Gioia is a historian at heart, or maybe by force of habit. A chapter called “The Origins of Jazz” delves into turn-of-the-century New Orleans; the next chapter, “The Evolution of Jazz Styles,” bounces from the Chicago school to Harlem stride to Kansas City swing, and so on. These pages feel dutiful and cursory-Jazz for Dummies. And by presupposing the absolute need for a broad historical foundation, they undercut the book’s given premise: Does a novice really need to grasp Jelly Roll Morton to properly dig Joey Alexander? To make an analogy with cinema, an art form roughly as old as jazz, it’s like insisting that you can’t be considered film-literate without having seen the works of the brothers Lumière, let alone Citizen Kane.

But this seems to be the author’s conviction, rooted in personal experience. How to Listen to Jazz is scattered with hints of memoir, and they point to an admirably comprehensive disposition. Gioia, a pianist, recalls studying Charlie Parker solos at half-speed on his turntable, and suggests singing along to Parker’s melodies as a means of cracking bebop’s code. He urges a listener to ignore the cerebral discourse around free jazz and focus on its emotional charge. Elsewhere he describes the measures he once took in order to hear Louis Armstrong with fresh ears. He spent the previous two weeks listening only to jazz from before Armstrong’s time, by the likes of Kid Ory and King Oliver. When he finally allowed himself some early Pops, he writes, it was “as if we [had] moved, in a single, inspired step-change, from Euclid’s geometry to Newton’s calculus.” Gioia stops short of urging you to recreate this experiment, but uses it to make a point: We shouldn’t approach Armstrong as a relic. “We need to recalibrate our perceptions and experience this music as part of the same spirit that, during the 1920s, also produced the masterworks of Joyce, Woolf, and Proust.” Amen and amen.

There are some missed opportunities in Gioia’s book, and they have a lot to do with his imagined reader. He’s disdainful of pop, and disinclined to build bridges; he can’t seem to envision a mode of listening that draws connections across genre. The book’s final chapter, “Listening to Jazz Today,” would seem a perfect moment to apply close-listening skills to music from our own era, but while Gioia makes some perceptive observations about the current scene, the analysis lacks for evidence. “Nu Jazz” is his term for a music that “draws on the full range of sounds and tools on the contemporary music scene,” but in a book that otherwise brims with examples, he leaves this idea on the table as an abstraction.
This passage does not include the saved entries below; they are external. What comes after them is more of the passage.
(* ===== verification/ServerFacts.v ===== *)
(** Facts about the server's state machine: the connection counter, first-in
    first-out dispatch, and an orderly shutdown. *)

From Stdlib Require Import ZArith Lia.
From stdpp Require Import base list relations.
From S2P Require Import Prelude Server.
Open Scope list_scope.
Open Scope Z_scope.

Import Server.

(** ** Counting workers *)

Definition count (P : worker -> bool) (l : list worker) : Z :=
  foldr (fun x acc => Z.b2z (P x) + acc) 0 l.

Lemma count_insert P l i x y :
  l !! i = Some x -> count P (<[i := y]> l) = count P l - Z.b2z (P x) + Z.b2z (P y).
Proof.
  revert i. induction l as [|z l IH]; intros [|i] H; simpl in *; simplify_eq; [lia|].
  rewrite IH by done. lia.
Qed.

Lemma count_bounds P l : 0 <= count P l <= len l.
Proof. induction l as [|x l IH]; simpl; [done|]. rewrite len_cons. destruct (P x); simpl; lia. Qed.

Lemma count_zero P l : count P l = 0 -> forall i x, l !! i = Some x -> P x = false.
Proof.
  induction l as [|z l IH]; intros H [|i] x Hx; simpl in *; simplify_eq;
    pose proof (count_bounds P l); destruct (P _) eqn:E; simpl in *; try lia; eauto with lia.
Qed.

Lemma count_all P l : count P l = len l -> Forall (fun x => P x = true) l.
Proof.
  induction l as [|z l IH]; intros H; [constructor|]. rewrite len_cons in H. simpl in H.
  pose proof (count_bounds P l). destruct (P z) eqn:E; simpl in *; constructor; auto with lia.
Qed.

Lemma count_replicate P n x : P x = false -> count P (replicate n x) = 0.
Proof. intros H. induction n; simpl; [done|]. by rewrite H. Qed.

Definition busy (x : worker) : bool :=
  match x with Handling _ | Panicked => true | _ => false end.
Definition stopped (x : worker) : bool := match x with Stopped => true | _ => false end.

(** ** Invariant *)

(** Signals in the channel, stopped workers and signals to come make one per
    worker. *)
Definition signals (n : Z) (p : phase) (j stop : Z) : Prop :=
  match p with
  | Accepting | Polling | Dispatching _ => j = 0 /\ stop = 0
  | CleanupSend k => j + stop + Z.of_nat k = n
  | Joining | Done => j + stop = n
  end.

Record inv (n : nat) (s : t) : Prop := {
  inv_workers : length (workers s) = n;
  inv_active : active_connections s = count busy (workers s);
  inv_queue : exists cs j, queue s = map NewConnection cs ++ replicate j Shutdown /\
    sent s = taken s ++ cs /\ signals (Z.of_nat n) (main s) (Z.of_nat j) (count stopped (workers s)) /\
    (0 < count stopped (workers s) -> cs = []);
  inv_flag : match main s with Accepting | Polling | Dispatching _ => True | _ => shutdown_flag s = true end;
  inv_done : main s = Done -> forallb finished (workers s) = true
}.

Section Facts.
Context (max_connections : Z).

Lemma inv_start n : inv n (start n).
Proof.
  constructor; simpl; try done.
  - apply length_replicate.
  - by rewrite count_replicate.
  - exists [], 0%nat. split_and!; try done. simpl. by rewrite count_replicate.
Qed.
(* ===== verification/System.v ===== *)
(** The running server as a whole: the accept loop and the worker pool of
    [network/server.rs] ([Server]), every worker inside [handle_connection] with a
    connection of its own ([Connection]), and all of them inside one engine at once
    ([Workers]).  A worker's step is a step of the component it is in. *)

From Stdlib Require Import ZArith Lia String.
From stdpp Require Import base gmap list strings.
From S2P Require Import Prelude Errors Protocol World Config Wal Engine Traces Register Workers.
From S2P Require Import Network Server.
Open Scope list_scope.
Open Scope Z_scope.

(** The commands a connection ran, with what the engine returned to each. *)
Abbreviation script := (list (Command.t * outcome (option bytes))).

(** An engine that returns what the script says, as long as it is asked that. *)
Definition replay : Executor script := fun command s =>
  match s with
  | (expected, r) :: s' => if decide (command = expected) then (r, s') else (OutOfFuel, s)
  | [] => (OutOfFuel, [])
  end.

(** The same connection with another engine behind it. *)
Definition with_engine {R W E E'} (e : E') (c : Connection.t R W E) : Connection.t R W E' :=
  Connection.mk (Connection.reader c) (Connection.writer c) e (Connection.peer_addr c).

Module System.
Section System.
Context {S R W : Type} `{HS : TcpStream S R W} `{HR : Read R} `{HW : Write W}.
Context `{HC : Crc32} `{HB : WalEntry.Bincode} `{HT : IoText}.
Context (config : Config.t) (socket : nat -> S).
Context (ok : Z -> Workers.pc -> Workers.shared -> Prop).

Abbreviation conn := (Connection.t R W unit).

(** Where a worker is in [handle_connection]: [Connection::new] failed, waiting for
    a command, inside [Engine::execute], out of [handle]. *)
Inductive stage :=
| Unopened (r : outcome unit)
| Reading (c : conn)
| Running (c : conn) (command : Command.t)
| Left (c : conn) (r : outcome unit).

Record talk := mkTalk { stream : nat; said : script; at_stage : stage }.

(** [handle_connection] logs an error and goes on; a panic unwinds. *)
Definition logged {A} (r : outcome A) : outcome unit :=
  match r with Ok _ | Err _ => Ok tt | Panic => Panic | OutOfFuel => OutOfFuel end.

(** Up to the loop of [handle]. *)
Definition greet (stream : nat) : stage :=
  match Connection.new (socket stream) tt with
  | Ok c =>
      match Connection.set_timeouts (Config.read_timeout_ms config) (Config.write_timeout_ms config) c with
      | ((Ok _ | Err _), c') => Reading c'
      | (r, c') => Left c' (logged r)
      end
  | r => Unopened (logged r)
  end.

(** The next command, and the engine's result sent back. *)
Definition hear (c : conn) : stage :=
  match Connection.receive c with
  | (Ok (Some command), c') => Running c' command
  | (r, c') => Left c' (logged r)
  end.

Definition reply (r : outcome (option bytes)) (c : conn) : stage :=
  match Connection.to_response r with
  | Ok response =>
      match Connection.deliver response c with
      | (Ok true, c') => Reading c'
      | (x, c') => Left c' (logged x)
      end
  | x => Left c (logged x)
  end.

(** How [handle_connection] ended, if it has. *)
Definition over (k : talk) : option (outcome unit) :=
  match at_stage k with Unopened r | Left _ r => Some r | _ => None end.

(** The server, the engine with the threads inside it, the conversations under
    way by worker, and those that are over, oldest first. *)
Record t := mk {
  server : Server.t;
  engine : Workers.t;
  talks : gmap nat talk;
  ended : list (nat * talk)
}.

Definition start (n : nat) (e : Engine.t) (w : World) : t :=
  mk (Server.start n) (Workers.mk (Workers.mkShared e w None) ∅) ∅ [].

(** Labels of the server that are not a worker's doing in [handle_connection]. *)
Definition outside (l : Server.label) : bool :=
  match l with Server.LBegin _ | Server.LFinish _ | Server.LPanic _ => false | _ => true end.

Abbreviation server_step := (Server.step (Config.max_connections config)).

(** The visible labels are the calls to the engine and its returns. *)
Inductive step : t -> option label -> t -> Prop :=
| s_server l v v' e T D :
    outside l = true -> server_step l v = Some v' -> step (mk v e T D) None (mk v' e T D)
| s_begin i c v v' e T D :
    Server.workers v !! i = Some (Server.Received c) -> server_step (Server.LBegin i) v = Some v' ->
    step (mk v e T D) None (mk v' e (<[i := mkTalk c [] (greet c)]> T) D)
| s_call i c l k k' command v e e' T D :
    T !! i = Some (mkTalk c l (Reading k)) -> hear k = Running k' command ->
    Workers.step ok e (Some (Call i (Exec command))) e' ->
    step (mk v e T D) (Some (Call i (Exec command)))
      (mk v e' (<[i := mkTalk c l (Running k' command)]> T) D)
| s_leave i c l k k' r v e T D :
    T !! i = Some (mkTalk c l (Reading k)) -> hear k = Left k' r ->
    step (mk v e T D) None (mk v e (<[i := mkTalk c l (Left k' r)]> T) D)
| s_work e e' v T D :
    Workers.step ok e None e' -> step (mk v e T D) None (mk v e' T D)
| s_return i c l k command r v e e' T D :
    T !! i = Some (mkTalk c l (Running k command)) -> Workers.step ok e (Some (Ret i r)) e' ->
    step (mk v e T D) (Some (Ret i r))
      (mk v e' (<[i := mkTalk c (l ++ [(command, r)]) (reply r k)]> T) D)
| s_finish i k v v' e T D :
    T !! i = Some k -> over k = Some (Ok tt) -> server_step (Server.LFinish i) v = Some v' ->
    step (mk v e T D) None (mk v' e (base.delete i T) (D ++ [(i, k)]))
| s_panic i k v v' e T D :
    T !! i = Some k -> over k = Some Panic -> server_step (Server.LPanic i) v = Some v' ->
    step (mk v e T D) None (mk v' e (base.delete i T) (D ++ [(i, k)])).

(** ** What a history says of one worker *)

(** The command a worker is running, and those it has run. *)
Definition note (i : nat) (x : option Command.t * script) (l : label) : option Command.t * script :=
  match l with
  | Call j (Exec command) => if decide (j = i) then (Some command, x.2) else x
  | Ret j r =>
      if decide (j = i) then (None, x.2 ++ match x.1 with Some c => [(c, r)] | None => [] end) else x
  | _ => x
  end.

Definition exchanges (i : nat) (tr : list label) : script := (foldl (note i) (None, []) tr).2.

(** The conversations of worker [i], oldest first. *)
Definition talks_of (i : nat) (s : t) : list talk :=
  map snd (filter (fun x => x.1 = i) (ended s)) ++ option_list (talks s !! i).

(** A conversation that is over is a run of [handle_connection]'s body against an
    engine that returned what the script says, and nothing of the script is left. *)
Definition as_the_code (k : talk) : Prop :=
  match Connection.new (socket (stream k)) (said k), at_stage k with
  | Ok c, Left c' r =>
      Worker.converse (HE := replay) (Config.read_timeout_ms config) (Config.write_timeout_ms config)
        (Datatypes.S (length (said k))) c = (r, with_engine [] c')
  | Err _, Unopened r => said k = [] /\ r = Ok tt
  | Panic, Unopened r => said k = [] /\ r = Panic
  | OutOfFuel, Unopened r => said k = [] /\ r = OutOfFuel
  | _, _ => False
  end.

End System.
End System.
“The ideal way to experience jazz will always be firsthand, at the source, fully present at the moment of inspiration and realization,” Gioia writes sagely. But having burnished the usual jazz canon in previous chapters, he declines to provide any contemporary guidance. An appendix, “The Elite 150: Early- and Mid-Career Jazz Masters,” is just an alphabetical list of names, offered grudgingly, as if at the urging of the publisher. As happens a bit too often in this book, it’s more a show of critical authority than a useful methodology. There’s no question that Gioia knows How to Listen to Jazz, but his effort to empower the reader isn’t demystifying after all. The guy at the party is nodding, but he’s stealing glances around the room, plotting his exit strategy.